--- Input records ---
(* ===== verification/Storage.v ===== *)
(** * The browser's key-value storage

    [localStorage] as the component sees it: [getItem], [setItem] and
    [removeItem] over string keys and string values.  [WebStorage] is the
    interface the component is verified against: the four observation laws
    of a key-value store in which a write may be refused.  [QuotaStorage]
    implements it as a finite map with a quota on the characters stored,
    the way browsers bound an origin's storage: a [setItem] that would
    exceed the quota raises [QuotaExceededError] and leaves the storage as
    it was.  [MapStorage] implements it as a finite map that accepts every
    write, the instance of the class [Unbounded]. *)

From S2P Require Import Prelude.

(** ** The interface *)

Class WebStorage (St : Type) : Type := {
  (** [localStorage.getItem(k)]: the value, or [None] for [null]. *)
  getItem : St -> string -> option string;
  (** [localStorage.setItem(k, v)]: the new storage, or [None] when the
      call raises [QuotaExceededError]. *)
  setItem : St -> string -> string -> option St;
  (** [localStorage.removeItem(k)] *)
  removeItem : St -> string -> St;
  getItem_setItem_eq s k v s' :
    setItem s k v = Some s' -> getItem s' k = Some v;
  getItem_setItem_ne s k v s' k' :
    setItem s k v = Some s' -> k <> k' -> getItem s' k' = getItem s k';
  getItem_removeItem_eq s k : getItem (removeItem s k) k = None;
  getItem_removeItem_ne s k k' :
    k <> k' -> getItem (removeItem s k) k' = getItem s k';
}.

#[global] Hint Mode WebStorage ! : typeclass_instances.

(** ** Observations *)

(** Two storages are indistinguishable to a reader. *)
Definition same_items `{WebStorage St} (s s' : St) : Prop :=
  forall k, getItem s k = getItem s' k.

Section laws.
Context `{WebStorage St}.

#[export] Instance same_items_equivalence : Equivalence (same_items (St:=St)).
Proof.
  split.
  - by intros s k.
  - intros s s' E k. by rewrite E.
  - intros s s' s'' E E' k. by rewrite E, E'.
Qed.

#[export] Instance getItem_proper :
  Proper (same_items ==> eq ==> eq) (getItem (St:=St)).
Proof. intros s s' E k k' <-. apply E. Qed.

#[export] Instance removeItem_proper :
  Proper (same_items ==> eq ==> same_items) (removeItem (St:=St)).
Proof.
  intros s s' E k k' <- j. destruct (decide (k = j)) as [<-|Hne].
  - by rewrite !getItem_removeItem_eq.
  - by rewrite !getItem_removeItem_ne, E.
Qed.

(** Reading any key after a successful write. *)
Lemma getItem_setItem (s : St) k v s' k' :
  setItem s k v = Some s' ->
  getItem s' k' = if decide (k = k') then Some v else getItem s k'.
Proof.
  intros E. case_decide as Hk.
  - subst k'. by eapply getItem_setItem_eq.
  - by eapply getItem_setItem_ne.
Qed.

(** Reading any key after a removal. *)
Lemma getItem_removeItem (s : St) k k' :
  getItem (removeItem s k) k' = if decide (k = k') then None else getItem s k'.
Proof.
  case_decide as Hk.
  - subst k'. apply getItem_removeItem_eq.
  - by apply getItem_removeItem_ne.
Qed.

(** Removing a key twice is removing it once. *)
Lemma removeItem_idemp (s : St) k :
  same_items (removeItem (removeItem s k) k) (removeItem s k).
Proof. intros j. rewrite !getItem_removeItem. by case_decide. Qed.

(** Removals commute. *)
Lemma removeItem_comm (s : St) k k' :
  same_items (removeItem (removeItem s k) k') (removeItem (removeItem s k') k).
Proof. intros j. rewrite !getItem_removeItem. by repeat case_decide. Qed.

(** Removing an absent key changes nothing a reader can see. *)
Lemma removeItem_absent (s : St) k :
  getItem s k = None -> same_items (removeItem s k) s.
Proof.
  intros E j. rewrite getItem_removeItem. case_decide; congruence.
Qed.

End laws.

#[export] Hint Rewrite @getItem_removeItem_eq @getItem_removeItem : jsrw.

(** ** A finite map with a quota *)

Module QuotaStorage.

Record t : Type := mk {
  items : gmap string string;
  (* The characters, over keys and values, the origin may store. *)
  quota : nat;
}.

(** The characters an entry takes. *)
Definition entry_size (k v : string) : nat :=
  (String.length k + String.length v)%nat.

(** The characters in use. *)
Definition used (m : gmap string string) : nat :=
  map_fold (fun k v n => (entry_size k v + n)%nat) 0%nat m.

Definition get (s : t) (k : string) : option string := items s !! k.

Definition set (s : t) (k v : string) : option t :=
  let m := <[k:=v]> (items s) in
  if (used m <=? quota s)%nat then Some (mk m (quota s)) else None.

Definition remove (s : t) (k : string) : t :=
  mk (delete k (items s)) (quota s).

(** The empty storage of an origin with quota [q]. *)
Definition empty (q : nat) : t := mk ∅ q.

(** The storages of the examples: an empty one of 5000 characters, and an
    empty one of 30 characters, which has room for the tag of an artifact
    and not for a payload. *)
Definition roomy : t := empty 5000.
Definition tight : t := empty 30.

(** [s] with the items of a list written in order, as far as there is
    room. *)
Definition with_items (l : list (string * string)) (s : t) : t :=
  foldl (fun s kv => default s (set s kv.1 kv.2)) s l.

Lemma t_eq s s' : items s = items s' -> quota s = quota s' -> s = s'.
Proof. destruct s, s'; simpl; by intros -> ->. Qed.

(** *** The space in use *)

Lemma used_empty : used ∅ = 0%nat.
Proof. apply map_fold_empty. Qed.

Lemma used_insert_fresh m k v :
  m !! k = None -> used (<[k:=v]> m) = (entry_size k v + used m)%nat.
Proof.
  intros Hk. unfold used.
  apply (map_fold_insert_L (fun k v n => (entry_size k v + n)%nat)); [|done].
  intros; lia.
Qed.

Lemma used_delete m k v :
  m !! k = Some v -> used m = (entry_size k v + used (delete k m))%nat.
Proof.
  intros Hk. unfold used.
  apply (map_fold_delete_L (fun k v n => (entry_size k v + n)%nat)); [|done].
  intros; lia.
Qed.

Lemma used_delete_le m k : (used (delete k m) <= used m)%nat.
Proof.
  destruct (m !! k) as [v|] eqn:E.
  - rewrite (used_delete m k v E). lia.
  - by rewrite delete_id.
Qed.

(** Overwriting a key frees its old entry first. *)
Lemma used_insert m k v :
  used (<[k:=v]> m) = (entry_size k v + used (delete k m))%nat.
Proof.
  rewrite <-insert_delete_eq. apply used_insert_fresh, lookup_delete_eq.
Qed.

Lemma used_insert_le m k v :
  (used (<[k:=v]> m) <= entry_size k v + used m)%nat.
Proof. rewrite used_insert. pose proof (used_delete_le m k). lia. Qed.

(** *** When a write succeeds *)

Lemma set_Some s k v s' :
  set s k v = Some s' <->
  (used (<[k:=v]> (items s)) <= quota s)%nat /\
  s' = mk (<[k:=v]> (items s)) (quota s).
Proof.
  unfold set. destruct (Nat.leb_spec (used (<[k:=v]> (items s))) (quota s)).
  - split; [by intros [= <-]|by intros [_ ->]].
  - split; [done|lia].
Qed.

Lemma set_None s k v :
  set s k v = None <-> (quota s < used (<[k:=v]> (items s)))%nat.
Proof.
  unfold set. destruct (Nat.leb_spec (used (<[k:=v]> (items s))) (quota s)).
  - split; [done|lia].
  - done.
Qed.

(** Room for the entry beside what is stored is enough. *)
Lemma set_enough s k v :
  (used (items s) + entry_size k v <= quota s)%nat ->
  set s k v = Some (mk (<[k:=v]> (items s)) (quota s)).
Proof.
  intros Hq. apply set_Some. split; [|done].
  pose proof (used_insert_le (items s) k v). lia.
Qed.

(** A write never changes the quota; nor does a removal. *)
Lemma set_quota s k v s' : set s k v = Some s' -> quota s' = quota s.
Proof. by intros [_ ->]%set_Some. Qed.

(** A removal never takes space. *)
Lemma remove_used s k : (used (items (remove s k)) <= used (items s))%nat.
Proof. apply used_delete_le. Qed.

(** *** The interface *)

#[export] Program Instance web_storage : WebStorage t := {|
  getItem := get;
  setItem := set;
  removeItem := remove;
|}.
Next Obligation.
  intros s k v s' [_ ->]%set_Some. apply lookup_insert_eq.
Qed.
Next Obligation.
  intros s k v s' k' [_ ->]%set_Some Hne. by apply lookup_insert_ne.
Qed.
Next Obligation. intros s k. apply lookup_delete_eq. Qed.
Next Obligation. intros s k k' Hne. by apply lookup_delete_ne. Qed.

(** For this implementation indistinguishable storages with one quota are
    equal. *)
Lemma same_items_eq s s' :
  same_items s s' -> quota s = quota s' -> s = s'.
Proof. intros E Hq. apply t_eq; [|done]. apply map_eq, E. Qed.

(** *** The quota *)

(** The space in use is within the quota. *)
Definition within_quota (s : t) : Prop := (used (items s) <= quota s)%nat.

Lemma within_quota_set s k v s' : set s k v = Some s' -> within_quota s'.
Proof. by intros [Hq ->]%set_Some. Qed.

Lemma within_quota_remove s k : within_quota s -> within_quota (remove s k).
Proof.
  unfold within_quota. pose proof (remove_used s k). simpl in *. lia.
Qed.

(** A storage within its quota stays within it: a write that is
    accepted leaves the space in use within the quota, a write is refused
    exactly when it would exceed it, and a removal never takes space; a
    refused write and a removal leave the quota as it is. *)
Theorem quota_respected s k v :
  within_quota s ->
  match set s k v with
  | Some s' => within_quota s' /\ quota s' = quota s /\ get s' k = Some v
  | None => (quota s < used (<[k:=v]> (items s)))%nat
  end /\
  within_quota (remove s k) /\ get (remove s k) k = None.
Proof.
  intros Hs. split_and!.
  - destruct (set s k v) as [s'|] eqn:E; [|by apply set_None].
    split_and!; [by eapply within_quota_set|by eapply set_quota|].
    apply set_Some in E as [_ ->]. apply lookup_insert_eq.
  - by apply within_quota_remove.
  - apply lookup_delete_eq.
Qed.

Lemma quota_respected_witness :
  match set tight "timetableType" "image" with
  | Some s' =>
      within_quota s' /\ quota s' = quota tight /\
      get s' "timetableType" = Some "image"
  | None =>
      (quota tight < used (<["timetableType":="image"]> (items tight)))%nat
  end /\
  within_quota (remove tight "timetableType") /\
  get (remove tight "timetableType") "timetableType" = None.
Proof.
  apply quota_respected. unfold within_quota, tight, empty. cbn [items quota].
  rewrite used_empty. lia.
Defined.

End QuotaStorage.

(** ** A storage without a quota *)

(** A storage that accepts every write. *)
Class Unbounded (St : Type) `{WebStorage St} : Prop :=
  setItem_total : forall (s : St) k v, is_Some (setItem s k v).
#[global] Hint Mode Unbounded ! - : typeclass_instances.

Module MapStorage.

(** The items, and nothing else. *)
Definition t : Type := gmap string string.

Definition get (s : t) (k : string) : option string := s !! k.
Definition set (s : t) (k v : string) : option t := Some (<[k:=v]> s).
Definition remove (s : t) (k : string) : t := delete k s.

#[export] Program Instance map_storage : WebStorage t := {|
  getItem := get;
  setItem := set;
  removeItem := remove;
|}.
Next Obligation. intros s k v s' [= <-]. apply lookup_insert_eq. Qed.
Next Obligation. intros s k v s' k' [= <-] Hne. by apply lookup_insert_ne. Qed.
Next Obligation. intros s k. apply lookup_delete_eq. Qed.
Next Obligation. intros s k k' Hne. by apply lookup_delete_ne. Qed.

#[export] Instance map_storage_unbounded : Unbounded t.
Proof. by intros s k v; eexists. Qed.

End MapStorage.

--- Problem description ---
Please return the lines above that run from the line containing "items s !! k." to the line containing "foldl (fun s", inclusive, exactly and with no other lines.

--- Written answer ---
Definition get (s : t) (k : string) : option string := items s !! k.

Definition set (s : t) (k v : string) : option t :=
  let m := <[k:=v]> (items s) in
  if (used m <=? quota s)%nat then Some (mk m (quota s)) else None.

Definition remove (s : t) (k : string) : t :=
  mk (delete k (items s)) (quota s).

(** The empty storage of an origin with quota [q]. *)
Definition empty (q : nat) : t := mk ∅ q.

(** The storages of the examples: an empty one of 5000 characters, and an
    empty one of 30 characters, which has room for the tag of an artifact
    and not for a payload. *)
Definition roomy : t := empty 5000.
Definition tight : t := empty 30.

(** [s] with the items of a list written in order, as far as there is
    room. *)
Definition with_items (l : list (string * string)) (s : t) : t :=
  foldl (fun s kv => default s (set s kv.1 kv.2)) s l.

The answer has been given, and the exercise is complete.